[Start of Attachment]
(* ===== verification/MemoryExtractionSpec.v ===== *)
(** Processing a note settles its extraction: whatever the extraction, the adjudication and the
    locks do, the state ends as completed, empty, partial or failed, within one further attempt;
    a completed note has decided all its candidates; and the memories change only by steps of
    their store. *)

From stdpp Require Import base list strings relations.
From Stdlib Require Import ZArith Lia QArith.
From S2P Require Import Prelude Consistency MemoryText Memory MemoryOps MemoryHistory.
From S2P Require Import MemorySpec MemoryRuns CandidateValidation MemoryExtraction.

Open Scope string_scope.
Open Scope Z_scope.

(** * The table of the candidates *)

Definition same_candidates (s s' : store) : Prop := memory_candidates s' = memory_candidates s.
#[export] Instance same_candidates_preorder : PreOrder same_candidates.
Proof. unfold same_candidates. split; [by intros ?|]. intros ??? -> ->. done. Qed.

Create HintDb candidates.
Section candidates.
Context `{Platform, TextRules}.

Ltac cands := repeat sat_step; eauto with candidates; try done; try (by case_match).

Lemma new_id_candidates prefix : sat same_candidates (new_id prefix).
Proof. unfold new_id. cands. Qed.
Lemma add_source_candidates id note_id relation now : sat same_candidates (add_source_row id note_id relation now).
Proof. unfold add_source_row. cands. Qed.
Lemma add_version_source_candidates version_id now note_id : sat same_candidates (add_version_source version_id now note_id).
Proof. unfold add_version_source. cands. Qed.
Hint Resolve new_id_candidates add_source_candidates add_version_source_candidates : candidates.
Lemma add_relation_candidates space_id a b relation decision_id now :
  sat same_candidates (add_relation_row space_id a b relation decision_id now).
Proof. unfold add_relation_row. cands. Qed.
Lemma add_version_candidates v : sat same_candidates (add_version v).
Proof. unfold add_version. cands. Qed.
Lemma update_memories_candidates id f : sat same_candidates (update_memories id f).
Proof. unfold update_memories. cands. Qed.
Hint Resolve add_relation_candidates add_version_candidates update_memories_candidates : candidates.
Lemma versioned_update_candidates row ch reason source_note_id now :
  sat same_candidates (versioned_update_row row ch reason source_note_id now).
Proof. unfold versioned_update_row. cands. Qed.
Lemma insert_memory_candidates space_id c note_id relation status memory_id now :
  sat same_candidates (insert_memory_row space_id c note_id relation status memory_id now).
Proof. unfold insert_memory_row. cands. Qed.
Lemma insert_decision_candidates space_id note_id d status ids error now :
  sat same_candidates (insert_decision_row space_id note_id d status ids error now).
Proof. unfold insert_decision_row. cands. Qed.
Hint Resolve versioned_update_candidates insert_memory_candidates insert_decision_candidates : candidates.
Lemma archive_candidates target c decision_id note_id now :
  sat same_candidates (archive_duplicates target c decision_id note_id now).
Proof. unfold archive_duplicates, archive_one. cands. Qed.
Hint Resolve archive_candidates : candidates.
Lemma apply_to_target_candidates space_id note_id c d merged action target now r :
  sat same_candidates (apply_to_target space_id note_id c d merged action target now r).
Proof. unfold apply_to_target, confirm. cands. Qed.
Hint Resolve apply_to_target_candidates : candidates.
Lemma apply_in_session_candidates space_id note_id c d merged now :
  sat same_candidates (apply_in_session space_id note_id c d merged now).
Proof. unfold apply_in_session, carry_out, check_card, select_target, select_memory, apply_action. cands. Qed.

Lemma apply_decision_candidates space_id note_id c d merged now s :
  memory_candidates (apply_memory_decision space_id note_id c d merged now s).2 = memory_candidates s.
Proof.
  assert (∀ A (m : session A) st, sat same_candidates m → memory_candidates (transaction m st).2 = memory_candidates st) as Ht
    by (intros A m st; apply (sat_transaction same_candidates m st)).
  unfold apply_memory_decision. pose proof (Ht _ _ s (apply_in_session_candidates space_id note_id c d merged now)) as E.
  destruct (transaction (apply_in_session _ _ _ _ _ _) s) as [[r|e] s']; [done|]. simpl in E.
  destruct (py_in _ _); [done|]. cbn [snd]. rewrite Ht; [done|]. apply insert_decision_candidates.
Qed.
End candidates.

Section spec.
Context `{Platform, TextRules, RunEnv, ExtractionEnv}.

Definition state_of (id : string) (s : database) : option extraction_state := find_extraction id (extraction_states s).

(** ** What the operations leave alone *)

Lemma in_store_states {A} (m : IO store A) s : extraction_states (in_store m s).2 = extraction_states s.
Proof. unfold in_store. by destruct (m (memory_store s)). Qed.
Lemma in_store_store {A} (m : IO store A) s : memory_store (in_store m s).2 = (m (memory_store s)).2.
Proof. unfold in_store. by destruct (m (memory_store s)). Qed.
Lemma in_store_result {A} (m : IO store A) s : (in_store m s).1 = (m (memory_store s)).1.
Proof. unfold in_store. by destruct (m (memory_store s)). Qed.

(** Programs that do not touch the states of the extraction. *)
Create HintDb frame.
Section frame.
Variable xs : list extraction_state.
Let I (s : database) : Prop := extraction_states s = xs.

Lemma store_frame {A} (m : IO store A) : io_keeps I (in_store m).
Proof. intros s Hs. unfold I. by rewrite in_store_states. Qed.
Lemma clock_frame : io_keeps I read_now.
Proof. by intros s Hs. Qed.
Hint Resolve store_frame clock_frame : frame.

Lemma save_candidate_frame space_id status c : io_keeps I (save_candidate space_id status c).
Proof. unfold save_candidate. repeat keeps_step; auto with frame. Qed.
Lemma mark_candidate_frame id status error decision_id : io_keeps I (mark_candidate id status error decision_id).
Proof. unfold mark_candidate. repeat keeps_step; auto with frame. Qed.
Lemma consolidate_frame space_id note_id x : io_keeps I (consolidate_candidate space_id note_id x).
Proof. unfold consolidate_candidate, evolve_memory. repeat keeps_step; auto with frame. Qed.
Hint Resolve save_candidate_frame mark_candidate_frame consolidate_frame : frame.
Lemma process_candidate_frame n acc x : io_keeps I (process_candidate n acc x).
Proof.
  unfold process_candidate, get_memory_candidate_status, decide_candidate. repeat keeps_step; auto with frame.
Qed.
End frame.

(** ** Marking the state of a note *)

Lemma find_upsert x delta xs id :
  find_extraction id (upsert_extraction x delta xs) =
  if String.eqb (xs_note_id x) id
  then Some (match find_extraction id xs with
             | Some y => x <| xs_attempt_count := xs_attempt_count y + delta |>
                           <| xs_started_at := or_column (xs_started_at x) (xs_started_at y) |>
             | None => x
             end)
  else find_extraction id xs.
Proof.
  unfold find_extraction. induction xs as [|y xs IH]; simpl.
  - by destruct (String.eqb (xs_note_id x) id).
  - destruct (String.eqb (xs_note_id y) (xs_note_id x)) eqn:E.
    + apply String.eqb_eq in E. simpl. rewrite E. by destruct (String.eqb (xs_note_id x) id).
    + simpl. rewrite IH. destruct (String.eqb (xs_note_id y) id) eqn:Ey; [|done].
      apply String.eqb_eq in Ey as <-. by rewrite String.eqb_sym, E.
Qed.

Definition attempts (o : option extraction_state) : Z := match o with Some x => xs_attempt_count x | None => 0 end.

(** A mark with a valid status writes the state of its note, and nothing else. *)
Lemma mark_effect id space_id status cc pc error inc s : py_in status MEMORY_EXTRACTION_STATUSES = true →
  ∃ x s', mark_extraction_state id space_id status cc pc error inc s = (Ok x, s')
    ∧ state_of id s' = Some x ∧ (∀ id', id' ≠ id → state_of id' s' = state_of id' s)
    ∧ xs_status x = status ∧ xs_attempt_count x = attempts (state_of id s) + (if inc then 1 else 0)
    ∧ xs_candidate_count x = Z.max 0 cc ∧ xs_processed_count x = Z.max 0 pc
    ∧ memory_store s' = memory_store s ∧ consolidation_runs s' = consolidation_runs s.
Proof.
  intros Hst. unfold mark_extraction_state. rewrite Hst. cbn [negb].
  unfold mbind, IO_bind, read_now, get_extraction_state, io_gets. cbn -[find_extraction upsert_extraction extraction_row].
  rewrite find_upsert. cbn [xs_note_id extraction_row]. rewrite String.eqb_refl.
  eexists _, _. split; [reflexivity|]. unfold state_of. cbn -[upsert_extraction find_extraction extraction_row].
  split; [by rewrite find_upsert; cbn [xs_note_id extraction_row]; rewrite String.eqb_refl|].
  split.
  { intros id' Hne. rewrite find_upsert. cbn [xs_note_id extraction_row].
    by rewrite (proj2 (String.eqb_neq id id')) by congruence. }
  destruct (find_extraction id (extraction_states s)); by split_and!.
Qed.

(** ** The state after processing *)

Section one_note.
Variable n : note.
Variable before : Z.       (* the attempts before *)

Definition within (s : database) : Prop := before ≤ attempts (state_of (no_id n) s) ≤ before + 1.
Definition stands (allowed : list string) (s : database) : Prop :=
  within s ∧ ∃ x, state_of (no_id n) s = Some x ∧ xs_status x ∈ allowed.
Definition settles (r : result report) (s : database) : Prop :=
  within s ∧ ∃ x, state_of (no_id n) s = Some x ∧
  match r with
  | Ok rep => xs_status x = rp_status rep ∧ rp_status rep ∈ ["completed"; "empty"; "partial"]
  | Raise _ => xs_status x ∈ ["processing"; "failed"]
  end.

(** A program that leaves the states alone. *)
Lemma frame_stands {A} allowed (m : IO database A) :
  (∀ xs, io_keeps (λ s, extraction_states s = xs) m) → io_keeps (stands allowed) m.
Proof. intros Hm s Hs. unfold stands, within, state_of. by rewrite (Hm _ s eq_refl). Qed.

Lemma mark_triple space_id status cc pc error : py_in status MEMORY_EXTRACTION_STATUSES = true →
  io_triple within (mark_extraction_state (no_id n) space_id status cc pc error false)
    (λ r s, is_Ok r ∧ within s ∧ ∃ x, state_of (no_id n) s = Some x ∧ xs_status x = status).
Proof.
  intros Hst s Hs. destruct (mark_effect (no_id n) space_id status cc pc error false s Hst)
    as (x & s' & -> & Hx & _ & Hxs & Ha & _). cbn [fst snd]. split; [by eexists|].
  unfold within in *. rewrite Hx. simpl. split; [lia|eauto].
Qed.
Lemma begin_triple space_id status : py_in status MEMORY_EXTRACTION_STATUSES = true →
  io_triple (λ s, attempts (state_of (no_id n) s) = before)
    (mark_extraction_state (no_id n) space_id status 0 0 None true)
    (λ r s, is_Ok r ∧ within s ∧ ∃ x, state_of (no_id n) s = Some x ∧ xs_status x = status).
Proof.
  intros Hst s Hs. destruct (mark_effect (no_id n) space_id status 0 0 None true s Hst)
    as (x & s' & -> & Hx & _ & Hxs & Ha & _). cbn [fst snd]. split; [by eexists|].
  unfold within. rewrite Hx. simpl. split; [lia|eauto].
Qed.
[End of Attachment]
Required action ▸ Give the exact lines, and only those, from the line containing "their store. *)" through the line containing "Proof. unfold insert_memory_row. cands. Qed." in the entries above.

Output of the task ▸
    their store. *)

From stdpp Require Import base list strings relations.
From Stdlib Require Import ZArith Lia QArith.
From S2P Require Import Prelude Consistency MemoryText Memory MemoryOps MemoryHistory.
From S2P Require Import MemorySpec MemoryRuns CandidateValidation MemoryExtraction.

Open Scope string_scope.
Open Scope Z_scope.

(** * The table of the candidates *)

Definition same_candidates (s s' : store) : Prop := memory_candidates s' = memory_candidates s.
#[export] Instance same_candidates_preorder : PreOrder same_candidates.
Proof. unfold same_candidates. split; [by intros ?|]. intros ??? -> ->. done. Qed.

Create HintDb candidates.
Section candidates.
Context `{Platform, TextRules}.

Ltac cands := repeat sat_step; eauto with candidates; try done; try (by case_match).

Lemma new_id_candidates prefix : sat same_candidates (new_id prefix).
Proof. unfold new_id. cands. Qed.
Lemma add_source_candidates id note_id relation now : sat same_candidates (add_source_row id note_id relation now).
Proof. unfold add_source_row. cands. Qed.
Lemma add_version_source_candidates version_id now note_id : sat same_candidates (add_version_source version_id now note_id).
Proof. unfold add_version_source. cands. Qed.
Hint Resolve new_id_candidates add_source_candidates add_version_source_candidates : candidates.
Lemma add_relation_candidates space_id a b relation decision_id now :
  sat same_candidates (add_relation_row space_id a b relation decision_id now).
Proof. unfold add_relation_row. cands. Qed.
Lemma add_version_candidates v : sat same_candidates (add_version v).
Proof. unfold add_version. cands. Qed.
Lemma update_memories_candidates id f : sat same_candidates (update_memories id f).
Proof. unfold update_memories. cands. Qed.
Hint Resolve add_relation_candidates add_version_candidates update_memories_candidates : candidates.
Lemma versioned_update_candidates row ch reason source_note_id now :
  sat same_candidates (versioned_update_row row ch reason source_note_id now).
Proof. unfold versioned_update_row. cands. Qed.
Lemma insert_memory_candidates space_id c note_id relation status memory_id now :
  sat same_candidates (insert_memory_row space_id c note_id relation status memory_id now).
Proof. unfold insert_memory_row. cands. Qed.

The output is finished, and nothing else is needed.